▶ [Source information]:
__________

(* ===== verification/FsLog.v ===== *)
(** * The write-ahead log

    The transaction half of [src/fs/cache.c]: opening, filling and closing an
    atomic operation, committing, and recovering after a crash.  The model is
    one thread; where C would sleep on [s1], [s2] or [s3] the attempt reports
    which.

    The theorems: an open operation never overruns the header
    ([cache_sync_spec]), a commit writes exactly the trace of a write-ahead log
    ([commit_spec]), and a crash anywhere in that trace, followed by
    [recover_from_log], leaves all the blocks of the operation old or all of
    them new ([commit_crash_atomic]). *)

From S2P Require Import Prelude FsLayout BlockCache.

Section log.
Context (sblock : SuperBlock).

(** ** Operations *)

Inductive begin_result := Entered | WaitCommit | WaitSpace.
Inductive end_result := Persisted | WaitPersist.

(** One turn of the loop of [cache_begin_op], a critical section of [log.lock]:
    the caller then sleeps on [s3] ([WaitCommit]) or [s1] ([WaitSpace]) and
    tries again, or is in ([Entered]). *)
Definition begin_attempt (c : nat) : M St begin_result :=
  g ← gets log;
  h ← gets header;
  if committing g then mret WaitCommit
  else if LOG_MAX_SIZE <? u64 (hnum h + op_reserved g + OP_MAX_NUM_BLOCKS) then mret WaitSpace
  else
    modify (set_log (λ g, mkLOG (committing g) (u32 (outstanding g + 1)) (op_reserved g))) ;;
    cs ← gets ctxs;
    deref (cs !! c) ;;
    modify (set_ctxs (alter (λ _, mkOpContext OP_MAX_NUM_BLOCKS) c)) ;;
    modify (set_log (λ g, mkLOG (committing g) (outstanding g) (i32 (op_reserved g + OP_MAX_NUM_BLOCKS)))) ;;
    mret Entered.

Definition cache_begin_op (c : nat) : M St unit :=
  r ← begin_attempt c;
  match r with Entered => mret tt | _ => fail Asleep end.

Definition write_header : M St unit :=
  h ← gets header; device_write_at (log_start sblock) (encode_header h).
Definition read_header : M St unit :=
  d ← gets disk; modify (set_header (λ _, decode_header (disk_get d (log_start sblock)))).

(** [sblock->log_start + tail + 1]. *)
Definition log_block (tail : Z) : Z := u64 (log_start sblock + tail + 1).
(** ** Bits of a block *)

(** [data[bi / 8] & (u8)(1 << (bi % 8))], and the updates [|=] and [&= ~]. *)
Definition bit_mask (bi : Z) : Z := u8 (Z.shiftl 1 (bi mod 8)).
Definition byte_at (d : list Z) (i : Z) : Z := nth (Z.to_nat i) d 0.
Definition bit_clear (d : list Z) (bi : Z) : bool := Z.land (byte_at d (bi / 8)) (bit_mask bi) =? 0.
Definition set_bit (d : list Z) (bi : Z) : list Z :=
  alter (λ b, u8 (Z.lor b (bit_mask bi))) (Z.to_nat (bi / 8)) d.
Definition clear_bit (d : list Z) (bi : Z) : list Z :=
  alter (λ b, u8 (Z.land b (Z.lnot (Z.shiftl 1 (bi mod 8))))) (Z.to_nat (bi / 8)) d.

(** The bit of a block, as a boolean. *)
Definition bit (d : list Z) (bi : Z) : bool := Z.testbit (byte_at d (bi / 8)) (bi mod 8).

Lemma bit_mask_eq bi : bit_mask bi = 2 ^ (bi mod 8).
Proof.
  unfold bit_mask. pose proof (Z.mod_pos_bound bi 8 ltac:(lia)) as H.
  rewrite Z.shiftl_mul_pow2, Z.mul_1_l by lia. apply u8_small. split; [lia|].
  apply Z.pow_lt_mono_r; lia.
Qed.

Lemma land_pow2 x k : 0 ≤ k → Z.land x (2 ^ k) = if Z.testbit x k then 2 ^ k else 0.
Proof.
  intros Hk. apply Z.bits_inj_iff'. intros n Hn. rewrite Z.land_spec.
  destruct (decide (n = k)) as [->|D].
  - destruct (Z.testbit x k); rewrite ?Z.pow2_bits_true, ?Z.bits_0 by lia; done.
  - rewrite (Z.pow2_bits_false k n) by lia. rewrite andb_false_r. destruct (Z.testbit x k).
    + by rewrite Z.pow2_bits_false by lia.
    + by rewrite Z.bits_0.
Qed.

Lemma bit_clear_bit d bi : bit_clear d bi = negb (bit d bi).
Proof.
  unfold bit_clear, bit. pose proof (Z.mod_pos_bound bi 8 ltac:(lia)) as H.
  rewrite bit_mask_eq, land_pow2 by lia.
  pose proof (Z.pow_pos_nonneg 2 (bi mod 8) ltac:(lia) ltac:(lia)).
  destruct (Z.testbit _ _); cbn [negb]; [apply Z.eqb_neq; lia|done].
Qed.

Lemma byte_bits_high b n : byte_ok b → 8 ≤ n → Z.testbit b n = false.
Proof.
  intros Hb Hn. destruct (decide (b = 0)) as [->|]; [apply Z.bits_0|].
  apply Z.bits_above_log2; [unfold byte_ok in Hb; lia|].
  apply (Z.lt_le_trans _ 8); [|done]. apply Z.log2_lt_pow2; unfold byte_ok in Hb; [lia|].
  change (2 ^ 8) with 256. lia.
Qed.

Lemma u8_testbit x n : 0 ≤ n < 8 → Z.testbit (u8 x) n = Z.testbit x n.
Proof. intros Hn. unfold u8, wrap. by rewrite Z.mod_pow2_bits_low by lia. Qed.

Lemma byte_at_alter d f i j :
  0 ≤ i → 0 ≤ j → (Z.to_nat i < length d)%nat →
  byte_at (alter f (Z.to_nat i) d) j = if decide (j = i) then f (byte_at d i) else byte_at d j.
Proof.
  intros Hi Hj Hl. unfold byte_at. rewrite !nth_lookup. case_decide as D.
  - subst. rewrite list_lookup_alter_eq. by destruct (lookup_lt_is_Some_2 d _ Hl) as [x ->].
  - rewrite list_lookup_alter_ne by lia. done.
Qed.
(** Inode 1 is live; inode 3 is not. *)
Lemma inode_get_correct_witness :
  wp (inode_get sb 1) (λ p s', table_ok s' ∧ p ∈ ilist s' ∧ (∃ g', tx 0 (bstore s') g' ∧ g_same fghost g') ∧
        got_live fstart 1 p s') fstart ∧
  wp (inode_get sb 3) (λ p s', table_ok s' ∧ p ∈ ilist s' ∧ (∃ g', tx 0 (bstore s') g' ∧ g_same fghost g') ∧
        got_fresh sb fstart fghost 3 p s') fstart.
Proof.
  assert (Hrc : ∀ p i, nodes fstart !! p = Some i → rc i < 2 ^ 63 - 1).
  { intros [|p] i; cbn; [|done]. intros [= <-]. cbn. lia. }
  split.
  - apply (inode_get_correct sb 0 fstart fghost 1 fstart_tx (start_table _ _)); [|cbn; lia|exact Hrc].
    apply (io_good sb _ (start_inodes _ _) 1). cbn. lia.
  - apply (inode_get_correct sb 0 fstart fghost 3 fstart_tx (start_table _ _)); [|cbn; lia|exact Hrc].
    apply (io_good sb _ (start_inodes _ _) 3). cbn. lia.
Defined.

Abbreviation ostart := (start orphan file_data).
Abbreviation oghost := (ghost1 orphan file_data).

Lemma inode_put_correct_witness :
  wp (inode_put sb (Some 0%nat) 0)
     (λ _, was_discarded sb 0 0 ostart oghost (node1 orphan)) ostart ∧
  wp (inode_put sb (Some 0%nat) 0) (λ _ s', s' = set_nodes (alter (with_rc 0) 0%nat) fstart) fstart.
Proof.
  split.
  - apply (inode_put_correct sb 0 ostart oghost 0 (node1 orphan) {[5]}); [|done|done|cbn; lia|].
    + exact (start_tx orphan file_data orphan_ok file_data_ok).
    + intros _ _. split.
      * apply start_file; [exact orphan_ok|done|done|cbn; lconst; lia].
      * done.
      * apply inode_block_good.
      * by apply start_not_owned.
      * intros n [_ [->|(k & Hk & ->)]]; [by vm_compute|]. rewrite block_of_start by done.
        case_decide; by vm_compute.
      * by vm_compute.
  - apply (inode_put_correct sb 0 fstart fghost 0 (node1 file1) ∅ fstart_tx); [done|done|cbn; lia|].
    intros _ [=].
Defined.

End InodeExamples.
Lemma winode_run s no e : length s.(img) = Z.to_nat FSSIZE → s.(sb) = super → 0 ≤ no ≤ 207 →
  winode no e s = Ok (tt, set_img (put_inode no e s.(img)) s).
Proof.
  intros Hl Hs Hn. pose proof (iblock_range no Hn). unfold winode. rewrite (bind_Ok (gets sb) _ s super s (f_equal (λ x, Ok (x, s)) Hs)).
  rewrite IBLOCK_super by done. rewrite (bind_Ok _ _ s _ _ (rsect_run s (iblock no) ltac:(mkconst; lia) Hl)). by apply wsect_run; [mkconst; lia|].
Qed.
Lemma rinode_run s no : length s.(img) = Z.to_nat FSSIZE → s.(sb) = super → 0 ≤ no ≤ 207 → rinode no s = Ok (entry_at s.(img) no, s).
Proof.
  intros Hl Hs Hn. pose proof (iblock_range no Hn). unfold rinode. rewrite (bind_Ok (gets sb) _ s super s (f_equal (λ x, Ok (x, s)) Hs)).
  rewrite IBLOCK_super by done. by rewrite (bind_Ok _ _ s _ _ (rsect_run s (iblock no) ltac:(mkconst; lia) Hl)).
Qed.

Section put_inode.
Context (l : list (list Z)) (no : Z) (e : InodeEntry).
Hypothesis Hl : length l = Z.to_nat FSSIZE.
Hypothesis Hb : Forall block_ok l.
Hypothesis Hn : 0 ≤ no ≤ 207.
Hypothesis He : inode_ok e.

Lemma put_inode_view m : 0 ≤ m → view (put_inode no e l) m = if decide (m = iblock no) then put_entry (view l (iblock no)) no e else view l m.
Proof. intros Hm. pose proof (iblock_range no Hn). apply view_insert; [mkconst; lia|done|done]. Qed.

Lemma put_inode_shape : length (put_inode no e l) = Z.to_nat FSSIZE ∧ Forall block_ok (put_inode no e l).
Proof.
  unfold put_inode. split; [by rewrite length_insert|]. apply Forall_insert; [done|]. apply put_entry_ok; [by apply view_ok|done].
Qed.

Lemma put_inode_entry m : 0 ≤ m ≤ 207 → entry_at (put_inode no e l) m = if decide (m = no) then e else entry_at l m.
Proof.
  intros Hm. pose proof (iblock_range m Hm). unfold entry_at. rewrite put_inode_view by lia. case_decide as E.
  - case_decide as E2; [subst m; apply get_put_entry; [by apply view_ok|done]|]. rewrite E.
    apply get_put_entry_other; [by apply view_ok|done|lia|lia|]. unfold iblock in E. lconst.
    pose proof (Z.div_mod no 8 ltac:(lia)). pose proof (Z.div_mod m 8 ltac:(lia)). lia.
  - rewrite decide_False; [done|]. congruence.
Qed.

Lemma put_inode_disk fb fs : disk_ok l fb fs → disk_ok (put_inode no e l) fb fs.
Proof.
  intros D. destruct put_inode_shape. apply (disk_ok_low l); [done..|]. intros n Hr. pose proof (iblock_range no Hn).
  rewrite put_inode_view by (mkconst; lia). rewrite decide_False; [done|mkconst; lia].
Qed.
End put_inode.

Lemma put_inode_low no e l n : length l = Z.to_nat FSSIZE → 0 ≤ no ≤ 207 → 0 ≤ n → n < 65 ∨ n = 91 → view (put_inode no e l) n = view l n.
Proof.
  intros Hl Hno Hn0 Hn. pose proof (iblock_range no Hno). unfold put_inode. rewrite view_insert by (mkconst; lia || done).
  by rewrite decide_False by lia.
Qed.
Lemma entry_at_kept s s' no : kept s s' → 0 ≤ no ≤ 207 → entry_at s'.(img) no = entry_at s.(img) no.
Proof. intros K Hn. pose proof (iblock_range no Hn). unfold entry_at. by rewrite (k_low _ _ K) by (mkconst; lia). Qed.

Lemma inode_ok_num_bytes e n : inode_ok e → uint 4 n → inode_ok (with_num_bytes n e).
Proof. intros (?&?&?&?&?&?&?&?) Hn. by split_and!. Qed.

Lemma iappend_run s fs i f p : fs_ok s fs → fs !! i = Some f → Forall byte_ok p →
  Z.of_nat (length f.(a_data)) + Z.of_nat (length p) ≤ INODE_MAX_BYTES →
  s.(freeblock) + need (nblocks (Z.of_nat (length f.(a_data)) + Z.of_nat (length p))) - need f.(a_nb) ≤ FSSIZE →
  ∃ e' s', iappend (1 + Z.of_nat i) p s = Ok (tt, s') ∧ fs_ok s' (<[i := appended e' f p]> fs).
Proof.
  intros G Hi Hb Hmax Hroom. pose proof (fo_disk _ _ G) as D. destruct (fo_entry _ _ G i f Hi) as (Ee & En & Hw).
  pose proof (fo_next _ _ G) as Hn. pose proof (lookup_lt_Some _ _ _ Hi) as Hlt. set (off := Z.of_nat (length f.(a_data))) in *.
  destruct (loop_run i p (S (length p)) s fs f D Hi Hw) as (e1 & s1 & E & D1 & K); [lia|done|done|done|]. fold off in E.
  set (m := off + Z.of_nat (length p)) in *. assert (Hm : uint 4 m) by (unfold uint; lconst; lia).
  set (e2 := with_num_bytes m e1). exists e2, (set_img (put_inode (1 + Z.of_nat i) e2 s1.(img)) s1).
  assert (Hi1 : <[i := appended e1 f p]> fs !! i = Some (appended e1 f p)) by by apply list_lookup_insert_eq.
  pose proof (d_file _ _ _ D1 i _ Hi1) as X1. assert (He2 : inode_ok e2) by (apply inode_ok_num_bytes; [apply X1|done]).
  pose proof (disk_ok_entry _ _ _ i _ e2 D1 Hi1 He2 eq_refl eq_refl eq_refl eq_refl) as D2. rewrite list_insert_insert_eq in D2.
  split.
  - unfold iappend. rewrite (bind_Ok _ _ s _ _ (rinode_run s (1 + Z.of_nat i) (d_len _ _ _ D) (fo_sb _ _ G) ltac:(lia))). rewrite Ee, En.
    rewrite xint_small by (unfold uint; lconst; lia). rewrite (bind_Ok _ _ s _ _ E). rewrite xint_small by done.
    apply winode_run; [apply D1|by rewrite (k_sb _ _ K), (fo_sb _ _ G)|lia].
  - assert (Hnb : num_bytes (with_num_bytes m e1) = m) by done. split; cbn [img set_img sb freeinode].
    + apply (put_inode_disk s1.(img)); [apply D2|apply D2|lia|done|exact D2].
    + by rewrite (k_sb _ _ K), (fo_sb _ _ G).
    + rewrite (k_next _ _ K), length_insert. done.
    + intros j g [(<- & <- & _)|[Hj Hg]]%list_lookup_insert_Some.
      * rewrite put_inode_entry by (apply D1 || done || lia). rewrite decide_True by done. split_and!; [done| |done].
        change (num_bytes (a_entry (appended e2 f p))) with m. cbn. rewrite length_app. lia.
      * pose proof (lookup_lt_Some _ _ _ Hg). rewrite put_inode_entry by (apply D1 || done || lia). rewrite decide_False by lia.
        rewrite (entry_at_kept s) by (done || lia). by apply (fo_entry _ _ G).
    + intros n Hn1 Hn2. rewrite put_inode_low by (apply D1 || lia). rewrite (k_low _ _ K) by done. by apply (fo_low _ _ G).
Qed.
Lemma insert_inner :
  s1 = opp s → cu = Black →
  family s1 s root ctx t sib unc p g -∗
  wpm (insert_side s (addr t) p g (addr unc) root) (turned root l (S (S (length ctx)))).
Proof.
  iIntros (-> ->) "(Ht & Hp & Hsib & Hg & Hunc & Hctx)". unfold insert_side.
  iDestruct (cell_ok with "Hp") as %[Hpok _]. iDestruct (cell_ok with "Hg") as %[Hgok _].
  iApply wpm_bind. iApply (wpm_live_red with "Hunc"). iIntros "Hunc". rewrite (wf_colour _ _ _ Hunc).
  iApply wpm_bind. iApply (wpm_child with "Hp"). iIntros "Hp". rewrite Z.eqb_refl.
  destruct (wf_red_mk s t n Ht) as (x & a & b & -> & Ha & Hb). rewrite is_tree_mk addr_mk.
  iDestruct "Ht" as "(Hx & Ha & Hb)". iDestruct (cell_ok with "Hx") as %[Hxok _].
  iApply wpm_bind. iApply wpm_bind. iApply (wpm_child with "Hx"). iIntros "Hx".
  iApply wpm_bind. iApply (wpm_set_child with "Hp"). iIntros "Hp".
  iApply wpm_bind. iApply (wpm_when_set _ _ _ Black with "Ha"); [by right|]. iIntros "Ha".
  iApply wpm_bind. iApply (wpm_set_child with "Hx"). iIntros "Hx".
  iApply wpm_bind. iApply (wpm_set_parent_color _ _ _ _ _ _ _ Red with "Hp"); [by right|]. iIntros "Hp".
  iApply wpm_bind. iApply (wpm_child_opp with "Hx"). iIntros "Hx". iApply wpm_ret.
  iApply wpm_bind. iApply (wpm_set_child with "Hg"). iIntros "Hg".
  iApply wpm_bind. iApply (wpm_when_set _ _ _ Black with "Hb"); [by right|]. iIntros "Hb".
  iApply wpm_bind. iApply (wpm_set_child_opp with "Hx"). iIntros "Hx".
  iApply wpm_bind. iApply (wpm_rotate _ _ _ _ _ _ _ _ _ _ _ _ _ _ Red with "Hg Hx Hctx"); [done|]. iIntros "Hg Hx Hctx".
  iApply wpm_ret. rewrite (recolor_black_id a n) // (recolor_black_id b n) //.
  iApply (settle _ ctx (mk s Black x (mk s Red p sib a) (mk s Red g b unc)) (S n) with "[Hctx]"); [by eauto with rb|done| | |].
  - apply inorder_plug. rewrite !inorder_mk. destruct s; cbn [opp]; app_norm.
  - by rewrite addr_mk.
  - rewrite !is_tree_mk !addr_mk (cell_swap _ _ p). rewrite opp_opp. iFrame.
Qed.

Lemma insert_side_spec :
  family s1 s root ctx t sib unc p g -∗
  wpm (insert_side s (addr t) p g (addr unc) root) (turned root l (S (S (length ctx)))).
Proof.
  destruct (color_cases cu) as [E|E]; [by apply insert_red_uncle|].
  destruct (side_cases s1 s) as [D|D]; [by apply insert_outer|by apply insert_inner].
Qed.
End insert_side.

Lemma insert_turn_spec root ctx t n :
  wf t Red n → cwf ctx Black n →
  hole root ctx (addr t) -∗ is_tree (up ctx) t -∗
  wpm (insert_turn (addr t) (up ctx) root) (turned root (inorder (plug ctx t)) (length ctx)).
Proof.
  iIntros (Ht Hc) "Hh Ht". unfold insert_turn. destruct ctx as [|[s1 [] p sib] ctx]; cbn [up_addr fp].
  - cbn [Z.eqb]. iDestruct "Hh" as "(%v & Hr)". iApply wpm_bind.
    iApply (wpm_set_tree _ _ _ Black with "Ht"); [by left|by inversion Ht|]. iIntros "Ht".
    iApply wpm_bind. iApply (wpm_store with "Hr"). iIntros "Hr". iApply wpm_ret.
    iExists (recolor Black t). rewrite /is_root addr_recolor inorder_recolor. iFrame. iPureIntro.
    split; [|done]. exists (S n). by apply wf_recolor_black.
  - assert (Hx : wf sib Black n ∧ cwf ctx Red n) by (by inversion Hc). destruct Hx as [Hsib Hc'].
    destruct (cwf_red_inv _ _ Hc') as (s & g & unc & cu & ctx' & -> & Hunc & Hc2).
    cbn [hole]. rewrite !is_ctx_cons. cbn [fs fc fp fsib up_addr]. iDestruct "Hh" as "(Hp & Hsib & Hg & Hunc & Hctx)".
    iDestruct (cell_ok with "Hp") as %[[? _] [?|_]]; [iDestruct (cell_ok with "Hg") as %[[? _] _]; lia|].
    destruct (p =? 0) eqn:E; [apply Z.eqb_eq in E; lia|].
    iApply wpm_bind. iApply (wpm_rb_is_black with "Hp"). iIntros "Hp".
    iApply wpm_bind. iApply (wpm_rb_red_parent with "Hp"). iIntros "Hp".
    iDestruct (addr_ne with "Hp Hunc") as %Hne. destruct s.
    + iApply wpm_bind. iApply (wpm_child_opp _ _ _ L with "Hg"). iIntros "Hg".
      destruct (p =? addr unc) eqn:E2; [apply Z.eqb_eq in E2; congruence|]. cbn [negb].
      iApply (insert_side_spec s1 L root ctx' t sib unc p g n cu); [done..|]. iFrame.
    + iApply wpm_bind. iApply (wpm_child with "Hg"). iIntros "Hg". rewrite Z.eqb_refl. cbn [negb].
      iApply wpm_bind. iApply (wpm_child_opp _ _ _ R with "Hg"). iIntros "Hg".
      iApply (insert_side_spec s1 R root ctx' t sib unc p g n cu); [done..|]. iFrame.
  - cbn [hole]. iDestruct "Hh" as "Hctx". rewrite is_ctx_cons. cbn [fs fc fp fsib up_addr].
    iDestruct "Hctx" as "(Hp & Hsib & Hctx)". iDestruct (cell_ok with "Hp") as %[[? _] _].
    destruct (p =? 0) eqn:E; [apply Z.eqb_eq in E; lia|].
    iApply wpm_bind. iApply (wpm_rb_is_black with "Hp"). iIntros "Hp". iApply wpm_ret.
    iExists (plug (Frame s1 Black p sib :: ctx) t). iSplitR.
    + iPureIntro. split; [|done]. eapply plug_wf; [done|]. inversion Hc; subst. eauto with rb.
    + iApply is_ctx_plug. rewrite is_ctx_cons. cbn [fs fc fp fsib up_addr]. iFrame.
Qed.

__________

▶ [Action item]: Return from the data every line that holds "mret".

▶ [Result for this task]:
  if committing g then mret WaitCommit
  else if LOG_MAX_SIZE <? u64 (hnum h + op_reserved g + OP_MAX_NUM_BLOCKS) then mret WaitSpace
    mret Entered.
  match r with Entered => mret tt | _ => fail Asleep end.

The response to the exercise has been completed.